Childbirth is one of few life experiences that is as thrilling the third and fourth time as it is on the first. You’d be hard-pressed to find a woman who wouldn’t want to be mentally and physically present for the birth of her every child. Yet underneath the anticipation lies a tinge of apprehension about the ease of labor and delivery. Horror stories from well-meaning friends and family may add to these fears, not to mention all the drama seen in movies and television. Understanding your options for pain relief as well as the risks and benefits involved in sedation will help to give you a reality check so that you make decisions not out of fear, but out of logic and good common sense.
Being fully sedated may seem like a good idea initially, particularly if you’re terrified of needles and intimidating medical equipment, or have an extremely low tolerance for pain. “Quick and painless” seems ideal, but realistically, full sedation takes the mother- a key player in this process- out of the equation. This is no insignificant point, considering that women’s bodies are equipped with all the right materials and necessary biological processes to ensure ease and safety (albeit painful) of a natural birth. In other words, you’re not just designed to give birth - you’re designed to be able to endure it.
Ob-Gyne Karen Ty-Torredes, MD, FPOGS, of St. Luke’s Hospital at Global City, is a proponent of active participation in labor. She states, “The climax of the past nine months is reached and it is always important for a woman to experience this. Once a woman is given sedation to relieve pain during labor, she will not be awake to live through this moment. Her last memory will be of the pain of her contractions.” Dr. Torredes explains that full sedation may also alter a woman’s mental status, make her groggy and fog her memory. In fact, according to American Pregnancy Association, women who are fully sedated during labor tend to have no memory of the labor and delivery whatsoever, even if the sedatives allowed them to be physically awake during the process.

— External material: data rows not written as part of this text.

Lemma restore_run d t0 tdb0 n event s :
  b_inv d t0 tdb0 -> restoring d tdb0 n s -> ts_db s = purged_db n d ->
  bl_NewDepositCount event = Z.of_nat n -> bl_PreviousDepositCount event = Z.of_nat (length (bridge d)) ->
  (n <= length (bridge d))%nat -> (forall x, In x (bridge_archive d) -> bw_DepositCount x < Z.of_nat n) ->
  Forall (fun x => bw_Source x = NoSource) (drop n (bridge d)) ->
  exists s', restoreBackwardLETBridges [event] [] s = (s', Ok tt) /\ ts_inv s' /\ ts_db s' = d /\
    db_root (tx_db (ts_tx s')) = db_root tdb0 /\ tx_commitCallbacks (ts_tx s') = tx_commitCallbacks (ts_tx s).
Proof.
  intros H0 Hrs Hdb Hnew Hprev Hn Ha Hsrc. pose proof (di_size _ _ (ai_db _ _ _ (bi_tree _ _ _ H0))) as Hsz. rewrite length_map in Hsz.
  assert (H64 : Z.of_nat (length (bridge d)) < pow2_64) by (unfold pow2_64; lia).
  destruct (archivedBetween_rewound n d event (bi_count _ _ _ H0) Ha) as [E1 E2].
  destruct (restoreBridges_run d t0 tdb0 _ n s H0 Hrs eq_refl Hsrc) as (s' & Hrun & Hrs' & Hdb' & Hcb & _).
  cbn [restoreBackwardLETBridges]. rewrite Hnew, Hprev, !SafeUint64_nat by lia. erewrite sbind_run by reflexivity.
  erewrite sbind_run.
  2:{ replace (archivedBetween _ _ (ts_db s)) with (map (with_source BridgeSourceBackwardLET) (drop n (bridge d))); [exact Hrun|].
      rewrite <- E1. unfold archivedBetween. by rewrite Hdb. }
  erewrite sbind_run by reflexivity. eexists. split; [reflexivity|].
  assert (Ed : ts_db (set_db (set_archive (bfilter (fun b => negb ((Z.of_nat n <=? bw_DepositCount b) &&
    (bw_DepositCount b <=? Z.of_nat (length (bridge d))))))) s') = d).
  { unfold set_db, set_archive. cbn [ts_db]. rewrite Hdb', Hdb. cbn [set_bridge purged_db bridge_archive block bridge token_mapping
      legacy_token_migration backward_let forward_let]. cbn [rewound_db bridge_archive] in E2. rewrite E2. by destruct d. }
  split; [|split; [exact Ed|split; [|exact Hcb]]].
  - pose proof (rs_inv _ _ _ _ Hrs') as [Ht Hc Hr Hh Hbk Hnn]. rewrite (rs_bridge _ _ _ _ Hrs'), take_ge in * by lia.
    unfold ts_inv. rewrite Ed. split; try done; [apply (bi_blocks _ _ _ H0) | apply (bi_nonneg _ _ _ H0)].
  - cbn [set_db ts_tx]. rewrite (rs_roots _ _ _ _ Hrs'). apply take_ge.
    rewrite (di_length _ _ (ai_db _ _ _ (bi_tree _ _ _ H0))), length_map. done.
Qed.

Lemma below_fresh num d : below num d -> num ∉ map fst (block d).
Proof.
  intros Hbel Hin. apply list_elem_of_fmap in Hin as (x & E & Hx). apply list_elem_of_In in Hx. pose proof (bw_blocks _ _ Hbel x Hx). lia.
Qed.

(** The tables with the row of a new block. *)
Definition with_block (num hash : Z) (d : bdb) : bdb :=
  mkBdb (block d ++ [(num, Some hash)]) (bridge d) (bridge_archive d) (token_mapping d) (legacy_token_migration d)
    (backward_let d) (forward_let d).

Lemma process_backward num hash n event p :
  bp_inv p -> p_halted (bp_proc p) = false -> 0 <= num -> num ∉ map fst (block (p_db (bp_proc p))) ->
  backward_ok n event (blockTx (mkBlock num [backward_event event] hash) p) ->
  exists p1, b_ProcessBlock initialLER decode (mkBlock num [backward_event event] hash) p = (p1, Ok tt) /\ bp_inv p1 /\
    p_db (bp_proc p1) = rewound_db n event (with_block num hash (p_db (bp_proc p))) /\
    p_treeDB (bp_proc p1) = mkTreeDB (db_rht (p_treeDB (bp_proc p))) (take n (db_root (p_treeDB (bp_proc p)))).
Proof.
  intros H0 Hh Hnum Hfresh Hok. set (b := mkBlock num [backward_event event] hash) in *.
  destruct (insertBackwardLET_run n event _ (blockTx_inv b p H0 Hnum Hfresh) Hok) as (s1 & Hrun & Hinv1 & Hdb1 & Hr1 & Hrht1 & Hcb1 & _).
  exists (mkProcessor (commitTx s1) (bp_published p ++ [])).
  assert (Hc : commitTx s1 = mkTreeProc (ts_db s1) (tx_db (ts_tx s1)) (ts_tree s1) (ts_halted s1))
    by (unfold commitTx, Tx_Commit; by rewrite Hcb1).
  split; [|split; [|split]].
  - unfold b_ProcessBlock. rewrite Hh. unfold inTx.
    assert (E : (let! _ := insertBlock (bk_Num b) (bk_Hash b) in processEvents initialLER decode (bk_Num b) None (bk_Events b))
                  (beginTx (bp_proc p)) = (s1, Ok tt)); [|by rewrite E].
    erewrite sbind_run by (unfold insertBlock, smodify; reflexivity).
    cbn [b bk_Events processEvents backward_event ev_Bridge ev_TokenMapping ev_LegacyTokenMigration ev_RemoveLegacyToken ev_BackwardLET ev_ForwardLET on_some].
    do 4 (erewrite sbind_run by reflexivity). erewrite sbind_run by exact Hrun. by erewrite sbind_run by reflexivity.
  - unfold bp_inv. cbn [bp_proc]. rewrite Hc. exact Hinv1.
  - cbn [bp_proc]. rewrite Hc. cbn [p_db]. rewrite Hdb1. unfold blockTx, insertBlock, smodify, set_db. cbn [fst ts_db bk_Num bk_Hash b beginTx].
    by rewrite upsertBlock_new.
  - cbn [bp_proc]. rewrite Hc. cbn [p_treeDB]. destruct (tx_db (ts_tx s1)) as [rht roots]. cbn in Hr1, Hrht1. by subst.
Qed.

Lemma reorg_backward num hash n event p p1 :
  bp_inv p -> undoable num n (p_db (bp_proc p)) -> bl_BlockNum event = num -> (n <= length (bridge (p_db (bp_proc p))))%nat ->
  bl_NewDepositCount event = Z.of_nat n -> bl_PreviousDepositCount event = Z.of_nat (length (bridge (p_db (bp_proc p)))) ->
  bp_inv p1 -> p_db (bp_proc p1) = rewound_db n event (with_block num hash (p_db (bp_proc p))) ->
  p_treeDB (bp_proc p1) = mkTreeDB (db_rht (p_treeDB (bp_proc p))) (take n (db_root (p_treeDB (bp_proc p)))) ->
  exists p2, b_Reorg num p1 = (p2, Ok tt) /\ bp_inv p2 /\ p_db (bp_proc p2) = p_db (bp_proc p) /\
    db_root (p_treeDB (bp_proc p2)) = db_root (p_treeDB (bp_proc p)).
Proof.
  intros H0 [Hbel Ha Hsrc] Hen Hn Hnew Hprev H1 Hdb1 Htx1. set (d := p_db (bp_proc p)) in *.
  set (s := set_treeDB (fun db => Reorg db num) (set_db (deleteBlocks num) (beginTx (bp_proc p1)))).
  assert (Eds : ts_db s = purged_db n d).
  { unfold s, set_treeDB, set_db. cbn [ts_db beginTx]. rewrite Hdb1. by apply deleteBlocks_rewound. }
  assert (Etx : tx_db (ts_tx s) = p_treeDB (bp_proc p1)).
  { change (tx_db (ts_tx s)) with (Reorg (p_treeDB (bp_proc p1)) num). unfold Reorg. rewrite Htx1. cbn [db_rht db_root].
    f_equal. by apply (Reorg_below d (p_tree (bp_proc p)) _ num n). }
  assert (Hrs : restoring d (p_treeDB (bp_proc p)) n s).
  { apply (purged_restoring d (p_tree (bp_proc p)) _ n (beginTx (bp_proc p1))); try done. cbn [ts_db beginTx]. by rewrite Hdb1. }
  destruct (restore_run d (p_tree (bp_proc p)) _ n event s H0 Hrs Eds Hnew Hprev Hn Ha Hsrc) as (s2 & Hrun & Hinv2 & Hdb2 & Hr2 & Hcb2).
  assert (Hc : commitTx s2 = mkTreeProc (ts_db s2) (tx_db (ts_tx s2)) (ts_tree s2) (ts_halted s2))
    by (unfold commitTx, Tx_Commit; by rewrite Hcb2).
  eexists. split; [|split; [|split]].
  - unfold b_Reorg, inTx. assert (E : reorgTx num (beginTx (bp_proc p1)) = (s2, Ok tt)); [|rewrite E, Hc; reflexivity].
    unfold reorgTx. erewrite sbind_run by reflexivity. cbn [ts_db beginTx]. rewrite Hdb1.
    assert (EL : bfilter (fun x => num <=? bl_BlockNum x) (backward_let (rewound_db n event (with_block num hash d))) = [event]).
    { cbn [rewound_db with_block backward_let]. rewrite bfilter_app, (drop_all _ (backward_let d)).
      - cbn. by rewrite Hen, Z.leb_refl.
      - intros x Hx. apply Z.leb_gt. by apply (bw_backward _ _ Hbel). }
    rewrite EL, (reorged_counts_none num n event (with_block num hash d)) by (apply Hbel).
    erewrite sbind_run by reflexivity. erewrite sbind_run by reflexivity. exact Hrun.
  - exact Hinv2.
  - exact Hdb2.
  - exact Hr2.
Qed.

For this reason, Dr. Torredes prefers that her patients receive a spinal anesthesia (epidural or saddleblock), which ultimately allows them to be both mentally and physically aware of the process. “With this type of anesthesia, the woman is awake and conscious during a very important event in her life but she is free from any pain.” Importantly, she adds, “[The mother] is aware of everything around her and everything that is being done to her. I like that I am able to talk to my patients during delivery and that they are able to participate and experience this moment in their lives.” Furthermore, if fatigue sets in from a prolonged labor, you’re likely to become more irritable and anxious, which can ruin your focus and make the pain seem more unbearable. A mild sedative can help you relax so that you can muster up that last bit of strength needed to push through. An epidural anesthesia can also provide pain relief during recovery after a C-section.